The usage of rib cartilage in rhinoplasty has increased at least tenfold recently as rib graft use became more common in even primary aesthetic rhinoplasty. Traditionally, rib cartilage was exclusively utilized for large reconstructive nose procedures.
Polydioxanone foils to stabilize structural planes, ultrasonic instruments to execute precise osteotomies, and the use of traditional high-speed powered instruments intranasally are just a few of the new technological innovations that have emerged in recent years.
Digital imaging has advanced to become a crucial part of the preoperative consultation and has become an increasingly significant component of rhinoplasty planning.
Most surgeons today frequently use three-dimensional (3-D) imaging devices and 3-D image morphing technologies, albeit there is no commonly used software platform.
Another frequent surgery carried out by facial plastic surgeons is the facelift.
Over a century ago, the early proponents of facelifts recommended performing the surgery by making several incisions and tightening the skin on the face.
The old incision used to be made behind the ear, up into the hairline, curling around the base of the lobule, and then in front of the ear.
Sutures are used to separate the deeper tissues from the skin before they are further tightened.
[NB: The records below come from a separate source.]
Lemma compute_totp_shape cfg step : totp_config_ok cfg →
  totp_shape_ok cfg (compute_totp (secret cfg) step (digits cfg)) = true ∧
  Forall byte_ok (compute_totp (secret cfg) step (digits cfg)).
Proof.
  intros (Hd & _). destruct (compute_totp_dec (secret cfg) step (digits cfg) ltac:(lia)) as (code & _ & ->).
  split; [|apply dec_bytes]. unfold totp_shape_ok. rewrite length_dec, Z2Nat.id, Z.eqb_refl by lia.
  rewrite (proj2 (Nat.eqb_neq _ _)) by lia. rewrite forallb_digits by apply dec_digits. done.
Qed.

(** The time steps the server tries. *)
Definition in_skew_window (cfg : TotpConfig) (now s : Z) : Prop :=
  0 <= s ∧ now / period_secs cfg - skew_window cfg <= s <= now / period_secs cfg + skew_window cfg.

Definition code_matches (cfg : TotpConfig) (cred : bytes) (s : Z) : Prop :=
  cred = compute_totp (secret cfg) s (digits cfg).

#[local] Instance code_matches_dec cfg cred s : Decision (code_matches cfg cred s).
Proof. unfold code_matches. apply _. Defined.

(** [s] is the latest step of the window whose code is [cred]. *)
Definition latest_match (cfg : TotpConfig) (cred : bytes) (now s : Z) : Prop :=
  in_skew_window cfg now s ∧ code_matches cfg cred s ∧
  ∀ s', in_skew_window cfg now s' → code_matches cfg cred s' → s' <= s.

Lemma try_offset_eq cfg cred center m off : totp_config_ok cfg → Forall byte_ok cred → center + off < 2 ^ 64 →
  try_offset cfg cred center m off =
    if decide (0 <= center + off ∧ code_matches cfg cred (center + off)) then Some (center + off) else m.
Proof.
  intros Hc Hb Hlt. unfold try_offset, code_matches. destruct (Z.ltb_spec (center + off) 0).
  { rewrite decide_False; [done|lia]. }
  rewrite wrap_small by done. rewrite constant_time_eq_spec; [|by apply compute_totp_shape|done].
  destruct (decide (_ ∧ _)) as [[_ E]|E]; [by rewrite bool_decide_true|]. rewrite bool_decide_false; naive_solver.
Qed.

(** The loop over [n] offsets from the low end of the window. *)
Lemma window_loop cfg cred center low n : totp_config_ok cfg → Forall byte_ok cred → center + low + Z.of_nat n <= 2 ^ 64 →
  match foldl (try_offset cfg cred center) None (seqZ low (Z.of_nat n)) with
  | Some s => 0 <= s ∧ center + low <= s < center + low + Z.of_nat n ∧ code_matches cfg cred s ∧
              ∀ s', 0 <= s' → center + low <= s' < center + low + Z.of_nat n → code_matches cfg cred s' → s' <= s
  | None => ∀ s', 0 <= s' → center + low <= s' < center + low + Z.of_nat n → ¬ code_matches cfg cred s'
  end.
Proof.
  intros Hc Hb. induction n as [|n IH]; intros Hlt; [cbn [Z.of_nat seqZ]; intros s' _ Hs; exfalso; lia|].
  replace (Z.of_nat (S n)) with (Z.of_nat n + 1) in * by lia. rewrite seqZ_app, foldl_app by lia.
  change (seqZ (low + Z.of_nat n) 1) with [low + Z.of_nat n]. cbn [foldl].
  rewrite try_offset_eq by (done || lia). specialize (IH ltac:(lia)). set (new := center + (low + Z.of_nat n)).
  assert (∀ s', s' < center + low + (Z.of_nat n + 1) → s' = new ∨ s' < center + low + Z.of_nat n) as Hsplit by (unfold new; lia).
  destruct (decide (0 <= new ∧ code_matches cfg cred new)) as [[H0 Hm]|Hm].
  - split_and!; [done|unfold new; lia|unfold new; lia|done|]. unfold new. lia.
  - destruct (foldl _ None _) as [s|].
    + destruct IH as (I0 & I1 & I2 & I3). split_and!; [done|lia|lia|done|]. intros s' Hs0 Hs Hcm.
      destruct (Hsplit s' ltac:(lia)) as [->|]; [tauto|]. apply I3; [done|lia|done].
    + intros s' Hs0 Hs Hcm. destruct (Hsplit s' ltac:(lia)) as [->|]; [tauto|]. by apply (IH s'); [|lia|].
Qed.

Lemma matched_step_spec cfg cred now : totp_config_ok cfg → Forall byte_ok cred →
  0 <= now → now / period_secs cfg + skew_window cfg < 2 ^ 64 →
  match matched_step cfg cred now with
  | Some s => latest_match cfg cred now s
  | None => ∀ s, in_skew_window cfg now s → ¬ code_matches cfg cred s
  end.
Proof.
  intros Hc Hb Hnow Hlt. unfold matched_step. pose proof Hc as (_ & _ & Hw).
  replace (2 * skew_window cfg + 1) with (Z.of_nat (Z.to_nat (2 * skew_window cfg + 1))) by lia.
  pose proof (window_loop cfg cred (now / period_secs cfg) (- skew_window cfg) (Z.to_nat (2 * skew_window cfg + 1)) Hc Hb ltac:(lia)) as HL.
  unfold latest_match, in_skew_window. destruct (foldl _ None _) as [s|].
  - destruct HL as (H0 & H1 & H2 & H3). split_and!; [done|lia|lia|done|]. intros s' [] ?. apply H3; [done|lia|done].
  - intros s [H0 H1]. by apply HL; [|lia].
Qed.

(** The state a request finds. *)
Definition totp_ready (t : TotpAuthenticator) (cred : bytes) : Prop :=
  totp_config_ok (t_config t) ∧ Forall byte_ok cred ∧ 0 <= t_clock t ∧
  current_step t + skew_window (t_config t) < umax 64.

Definition replay_ok (t : TotpAuthenticator) (s : Z) : Prop :=
  reject_replay (t_config t) = false ∨ last_accepted_step t = umax 64 ∨ last_accepted_step t < s.

Lemma latest_match_unique cfg cred now s s' : latest_match cfg cred now s → latest_match cfg cred now s' → s = s'.
Proof. intros (A1 & A2 & A3) (B1 & B2 & B3). specialize (A3 s' B1 B2). specialize (B3 s A1 A2). lia. Qed.

Lemma totp_authenticate_spec t ctx : totp_ready t (presented_credential ctx) →
  (∃ s, latest_match (t_config t) (presented_credential ctx) (t_clock t) s ∧ replay_ok t s ∧
     TotpAuthenticator_authenticate t ctx =
       ((if reject_replay (t_config t) then mkTotp (t_config t) s (t_clock t) else t), Ret ())) ∨
  ((¬ ∃ s, latest_match (t_config t) (presented_credential ctx) (t_clock t) s ∧ replay_ok t s) ∧
     TotpAuthenticator_authenticate t ctx = (t, Fail Rejected)).
Proof.
  intros (Hc & Hb & Hn & Hlt). unfold TotpAuthenticator_authenticate, current_step, umax in *.
  pose proof (matched_step_spec (t_config t) (presented_credential ctx) (t_clock t) Hc Hb Hn ltac:(lia)) as Hm.
  destruct (totp_shape_ok (t_config t) (presented_credential ctx)) eqn:Hs; cbn [negb].
  2: { right. split; [|done]. intros (s & (_ & Hcm & _) & _). unfold code_matches in Hcm.
       rewrite Hcm, (proj1 (compute_totp_shape _ s Hc)) in Hs. done. }
  destruct (matched_step _ _ _) as [s|].
  2: { right. split; [|done]. intros (s & (Hw & Hcm & _) & _). by apply (Hm s). }
  unfold replay_ok, umax. destruct (reject_replay (t_config t)) eqn:Hr.
  2: { left. exists s. split_and!; [done|by left|done]. }
  destruct (Z.eqb_spec (last_accepted_step t) (2 ^ 64 - 1)) as [E|E]; cbn [negb andb].
  { left. exists s. split_and!; [done|tauto|done]. }
  destruct (Z.leb_spec s (last_accepted_step t)) as [Hle|Hgt].
  - right. split; [|done]. intros (s' & Hs' & [?|[?|?]]); [done|done|]. rewrite (latest_match_unique _ _ _ _ _ Hs' Hm) in *. lia.
  - left. exists s. split_and!; [done|tauto|done].
Qed.

(** TOTP accepts exactly the codes of the skew window: a credential passes if and
    only if it is the zero-padded code of a step within the configured skew of the
    current one and, in strict mode, the latest such step is past the last accepted
    one; strict mode then records that step, lenient mode records nothing. *)
Theorem totp_exact t ctx :
  totp_ready t (presented_credential ctx) →
  ((authenticate t ctx).2 = Ret () ↔
     ∃ s, latest_match (t_config t) (presented_credential ctx) (t_clock t) s ∧ replay_ok t s) ∧
  (∀ s, (authenticate t ctx).2 = Ret () → latest_match (t_config t) (presented_credential ctx) (t_clock t) s →
     (authenticate t ctx).1 = if reject_replay (t_config t) then mkTotp (t_config t) s (t_clock t) else t).
Proof.
  intros Hr. cbn [authenticate Totp_Authenticator].
  destruct (totp_authenticate_spec t ctx Hr) as [(s & Hm & Ho & ->)|[Hn ->]]; cbn [fst snd].
  - split; [split; [eauto|done]|]. intros s' _ Hs'. by rewrite (latest_match_unique _ _ _ _ _ Hs' Hm).
  - split; [split; [done|tauto]|done].
Qed.

(** Requests in sequence, each at its own time; the accepted ones with the step
    that was recorded. *)
Fixpoint totp_accepted (t : TotpAuthenticator) (reqs : list (Z * AuthContext)) : list (Z * bytes) :=
  match reqs with
  | [] => []
  | (now, ctx) :: reqs =>
      let '(t', o) := TotpAuthenticator_authenticate (mkTotp (t_config t) (last_accepted_step t) now) ctx in
      match o with
      | Ret _ => (last_accepted_step t', presented_credential ctx) :: totp_accepted t' reqs
      | _ => totp_accepted t' reqs
      end
  end.

Definition request_ok (cfg : TotpConfig) (r : Z * AuthContext) : Prop :=
  totp_ready (mkTotp cfg 0 r.1) (presented_credential r.2).

Lemma totp_accepted_sorted cfg reqs : reject_replay cfg = true → Forall (request_ok cfg) reqs →
  ∀ t, t_config t = cfg →
  StronglySorted (fun x y => x.1 < y.1) (totp_accepted t reqs) ∧
  Forall (fun x => code_matches cfg x.2 x.1) (totp_accepted t reqs) ∧
  (last_accepted_step t ≠ umax 64 → Forall (fun x => last_accepted_step t < x.1) (totp_accepted t reqs)).
Proof.
  intros Hrr Hreqs. induction Hreqs as [|[now ctx] reqs Hr Hreqs IH]; intros t <-; cbn [totp_accepted].
  { split_and!; [constructor|constructor|intros; constructor]. }
  set (t0 := mkTotp (t_config t) (last_accepted_step t) now).
  destruct (totp_authenticate_spec t0 ctx) as [(s & Hm & Ho & ->)|[_ ->]].
  { exact Hr. }
  2: { exact (IH t0 eq_refl). }
  cbn [t_config t0]. rewrite Hrr. cbn [last_accepted_step].
  destruct (IH (mkTotp (t_config t) s now) eq_refl) as (I1 & I2 & I3). cbn [last_accepted_step] in I3.
  destruct Hm as ((Hs0 & Hs) & Hcm & _). destruct Hr as (_ & _ & _ & Hlt). unfold current_step in Hlt. cbn in Hs, Hlt.
  specialize (I3 ltac:(unfold umax in *; lia)).
  split_and!; [by constructor|by constructor|]. intros Hne. destruct Ho as [Ho|[Ho|Ho]]; cbn in Ho; [congruence|done|].
  constructor; [done|]. eapply Forall_impl; [exact I3|]. cbn. lia.
Qed.

(** Strict mode, one request at a time: the steps accepted over any run are
    strictly increasing, whatever the clock does between requests, so no code is
    accepted twice for the same step. *)
Theorem totp_strict_no_replay t reqs :
  reject_replay (t_config t) = true → Forall (request_ok (t_config t)) reqs →
  StronglySorted (fun x y => x.1 < y.1) (totp_accepted t reqs) ∧
  Forall (fun x => code_matches (t_config t) x.2 x.1) (totp_accepted t reqs).
Proof. intros Hrr Hreqs. destruct (totp_accepted_sorted _ reqs Hrr Hreqs t eq_refl) as (? & ? & _). done. Qed.

End TotpFacts.

(** *** Two handshakes at once

    The strict check is a load, a comparison and a store; threads interleave
    between them. *)

Inductive totp_pc := TStart | TLoaded (prev : Z) | TFinished (accepted : bool).

(** The shared atomic, and for each thread the step it matched and its position. *)
Record TotpRace := mkRace { race_last : Z; race_threads : list (Z * totp_pc) }.

Inductive totp_step : TotpRace → TotpRace → Prop :=
| TS_load l ts i s :
    ts !! i = Some (s, TStart) → totp_step (mkRace l ts) (mkRace l (<[i := (s, TLoaded l)]> ts))
| TS_refuse l ts i s prev :
    ts !! i = Some (s, TLoaded prev) → negb (prev =? umax 64) && (s <=? prev) = true →
    totp_step (mkRace l ts) (mkRace l (<[i := (s, TFinished false)]> ts))
| TS_store l ts i s prev :
    ts !! i = Some (s, TLoaded prev) → negb (prev =? umax 64) && (s <=? prev) = false →
    totp_step (mkRace l ts) (mkRace s (<[i := (s, TFinished true)]> ts)).

(** Strict mode does not hold between threads: a code that a second request in
    sequence has refused is accepted by two concurrent handshakes, because both
    load the old step before either stores. *)
Theorem totp_replay_race `{RingCrypto} t ctx s :
  reject_replay (t_config t) = true → last_accepted_step t = umax 64 →
  totp_shape_ok (t_config t) (presented_credential ctx) = true →
  matched_step (t_config t) (presented_credential ctx) (t_clock t) = Some s → s ≠ umax 64 →
  (authenticate t ctx).2 = Ret () ∧
  (authenticate (authenticate t ctx).1 ctx).2 = Fail Rejected ∧
  rtc totp_step (mkRace (last_accepted_step t) [(s, TStart); (s, TStart)])
                (mkRace s [(s, TFinished true); (s, TFinished true)]).
Proof.
  intros Hrr Hl Hs Hm Hne. cbn [authenticate Totp_Authenticator]. unfold TotpAuthenticator_authenticate.
  rewrite Hs, Hm, Hrr, Hl. cbn [negb]. rewrite Z.eqb_refl. cbn [negb andb fst snd t_config t_clock last_accepted_step].
  rewrite Hs, Hm, Hrr. cbn [negb]. rewrite (proj2 (Z.eqb_neq _ _)), Z.leb_refl by done. split_and!; [done|done|].
  eapply rtc_l; [by apply (TS_load _ _ 0)|]. eapply rtc_l; [by apply (TS_load _ _ 1)|].
  eapply rtc_l; [eapply (TS_store _ _ 0); [done|by rewrite Z.eqb_refl]|].
  eapply rtc_l; [eapply (TS_store _ _ 1); [done|by rewrite Z.eqb_refl]|]. done.
Qed.

(** ** mTLS *)

Lemma split_credential_app leaf sig extra :
  Z.of_nat (length leaf) < 2 ^ 16 → length sig = ED25519_SIG_LEN →
  split_credential (to_be_bytes 2 (Z.of_nat (length leaf)) ++ leaf ++ sig ++ extra) = Some (leaf, sig).
Proof.
  intros Hl Hs. pose proof (from_to_be_bytes 2 (Z.of_nat (length leaf)) ltac:(unfold in_width; cbn in *; lia)) as Hn.
  pose proof (length_to_be_bytes 2 (Z.of_nat (length leaf))) as Hh. set (hdr := to_be_bytes 2 _) in *. clearbody hdr.
  unfold split_credential. rewrite !length_app, Hh, Hs. rewrite (proj2 (Nat.ltb_ge _ _)) by lia.
  replace (take 2 (hdr ++ leaf ++ sig ++ extra)) with hdr by (rewrite <- Hh; by rewrite take_app_length).
  rewrite Hn, Nat2Z.id. rewrite (proj2 (Nat.ltb_ge _ _)) by lia. unfold slice. do 2 f_equal.
  - rewrite drop_app_ge, Hh, Nat.sub_diag, drop_0 by lia.
    replace (2 + length leaf - 2)%nat with (length leaf) by lia. by rewrite take_app_length.
  - rewrite app_assoc, drop_app_ge by (rewrite length_app; lia). rewrite length_app, Hh, Nat.sub_diag, drop_0.
    replace (2 + length leaf + ED25519_SIG_LEN - (2 + length leaf))%nat with (length sig) by lia. by rewrite take_app_length.
Qed.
The superfluous skin is cut off and the skin is redraped in the last stage.
The expectations and preferences of patients have played a significant role in the advancement of facelift operations. Modern patients choose minimally invasive procedures that require little to no recovery time. The advent of so-called lunchtime facelift-type procedures has had a significant impact on the treatment of the aging face.
Due to significant soft tissue dissections and exposure of the facial nerve branches in the middle of the 1990s, facelifts and other procedures for skin rejuvenation were becoming more technically challenging and dangerous.
In the hands of a skilled surgeon, these challenging surgeries produced excellent results; however, patients treated by less skilled surgeons frequently suffered from protracted postoperative edema, sensory or motor nerve injury, and facial asymmetry.
Deep plane facelifts, composite facelifts (which require moving and fixing the orbicularis oculi muscle), midfacelifts, minifacelifts, thread lifts, periosteal facelifts, skin-only facelifts, and minimal access cranial suspension lifts are only a few of the facelift techniques used today.
Both are capable of producing excellent results, but they mostly depend on the surgeon’s expertise and the anatomical differences between patients.
Less invasive operations that could be carried out under local anesthetic with oral benzodiazepines or with moderate sedation increased in popularity in the 2000s.
Because of the marketing of numerous nationally recognized facelift and rejuvenation companies, the overall number of facelifts grew.
The American Society for Aesthetic Surgery estimates that there were 27.7% more facelifts performed in 2014 than there were in 1997.
Combining facelift procedures with autologous fat transfer has become a popular approach in recent years since it also addresses the volume loss that comes with age.